Полез рыться в шкаф, вместо шнурка нашел блокнот за 95-й год и уселся его читать с целью выяснить, кого из этих людей я еще помню. Никого не помню: Елиз. Мих., Агропром, Лена Пробст – кто такие? Никчемные, вероятно, существа.
Одна только запись меня поразила: «Джавдад, Хамза 2–81». На нынешнем моем подъезде тоже написано большими буквами «Хамза». Наверное, это неспроста. А может быть, и нет.
Вот Хамзу с Джавдадом я вспомнил. Это были два чеченца, которые построили где-то под Джамбулом фабрику по производству мраморных унитазов по американской технологии. Я тогда сидел на фрилансе, точнее, на матрасе посреди чужой пустой квартиры, ну и подписался к ним переводить для лысого-пузатого дедка Денниса из Калифорнии. Дедок обучал местные каз. кадры хитрому искусству отливки унитазов на продвинутом оборудовании. Он сильно скучал по двум харлеям, оставленным в Калифорнии, и по работе особо не надрывался. Вечор нажирался китайским пивом, спал до 11-ти, потом вдумчиво завтракал, а там и обед.
Хорошая была работа. Платили 15 баксов в день, зато гостя, ну и меня заодно, развлекали по полной: охота в заповеднике, где дедок радостно подстрелил перепуганного антилопьего детеныша, тосты, шашлыки, баньки. С девочками дедка чеченцы, правда, кинули, видимо решив, что это ему уже ни к чему. Он страшно обиделся. После заключительного банкета специальный шофер доставил в черном БМВ мое тело с двумястами баксами в нагрудном кармане и двумя литрами популярной в то время водки кеглевич по с большим трудом указанному мной адресу.
Хорошие, в общем, люди чеченцы. Если, конечно, за базаром при общении с ними следить, это у меня всегда неважно получалось, хоть с чеченцами, хоть с кем.
Да, а вот шнурок так и не нашел.
Как я провел лето в лагере
С каждым годом в летних лагерях ЛИТО все меньше женщин. В этом году их нет вообще ни одной.
В субботу в Разливе был учрежден Союз Покемонов Сети. Главным бухгалтером фонда поддержки малоимущих покемонов был назначен я. Самым достойным из малоимущих покемонов оказался тоже я.

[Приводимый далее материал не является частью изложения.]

(** The first selected ring has the best score of the candidates. *)
Lemma select_first maximum candidates :
  Forall (closed_ring t) candidates -> NoDup candidates -> candidates <> [] -> (0 < maximum)%nat ->
  exists best rings, select_rings maximum t (replicate w (replicate w 0)) candidates = Ok (best :: rings) /\
    length (best :: rings) = (maximum `min` length candidates)%nat /\ NoDup (best :: rings) /\
    (forall r, r ∈ best :: rings -> r ∈ candidates) /\
    forall r, r ∈ candidates -> score_le (pure_score t (ring_pairs r)) (pure_score t (ring_pairs best)).
Proof using Hok.
  intros Hc Hnd Hne Hmax.
  assert (Hzero : counts (replicate w (replicate w 0))).
  { destruct zero_grid as [Hl Hr]. split; [done|]. eapply Forall_impl; [exact Hr|]. intros row [Hlr Hz].
    split; [done|]. eapply Forall_impl; [exact Hz|]. intros v ->. unfold U16_MAX. lia. }
  destruct (select_rings_ok maximum _ _ Hzero Hc Hnd) as (rings & Hs & Hl & Hndr & Hin).
  destruct rings as [|best rings].
  { exfalso. destruct candidates; [done|]. cbn in Hl. lia. }
  exists best, rings. split_and!; [done|done|done|exact Hin|]. intros r Hr.
  destruct maximum as [|maximum]; [lia|]. cbn [select_rings] in Hs.
  destruct candidates as [|c0 candidates0] eqn:Hcand; [done|]. rewrite <- Hcand in *. clear Hcand.
  destruct (best_candidate_ok (replicate w (replicate w 0)) candidates
    (fun o => U16_MAX :: U64_MAX :: score_key (pure_score t (ring_pairs o))) Hne) as (b & o & Hbest & Hb & Hmaxk).
  { intros o Ho. destruct (diversity_key_ok _ _ o zero_grid) as (k & -> & Hk).
    - intros v ->. unfold U16_MAX. lia.
    - by apply (proj1 (Forall_forall _ _) Hc).
    - by rewrite Hk. }
  rewrite Hbest in Hs. cbn [mbind outcome_bind] in Hs. inv_ok. rewrite Hb in Hv. injection Hv as <-.
  specialize (Hmaxk r Hr). unfold score_le, key_le in *. cbn [lex] in Hmaxk.
  by rewrite !Z.compare_refl in Hmaxk.
Qed.
End selection.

Потом, правда, все сложилось не так удачно: я выпил лишку, слишком много разговаривал про Хуй, за что Масса сделал мне замечание и теперь не хочет давать Аванс.
Для дальнейшего утверждения Жизни ходили на кладбище.
На кладбище довольно оживленно: еще не умершие люди много шутят и показывают друг другу разные смешные могилки. Сильно радуются, когда находят кого-то знакомого – ректора своего института или любимого киноартиста.
Ахматова, Курехин, Мандельштам (не тот, но тоже Эмильевич) и никому не известный Исаак Ааронович Шнеерзон лежат тихо, не пиздят. Очень приятные.
Ночью все вдруг сильно возбудились, вспомнив, как Цунский, громко чавкая, жрал лапшу-доширак, раскрошив в нее плавленый сырок, и побежали в магазин. Вокруг магазина плясали разные существа поди-целуй-меня-везде.
Я опять выпил лишку, громко называл их охлосом и показывал на них пальцами. Охлос оказался добродушным, о том, что про него говорят обидное, не догадался и ебало мне в этот раз не разбил.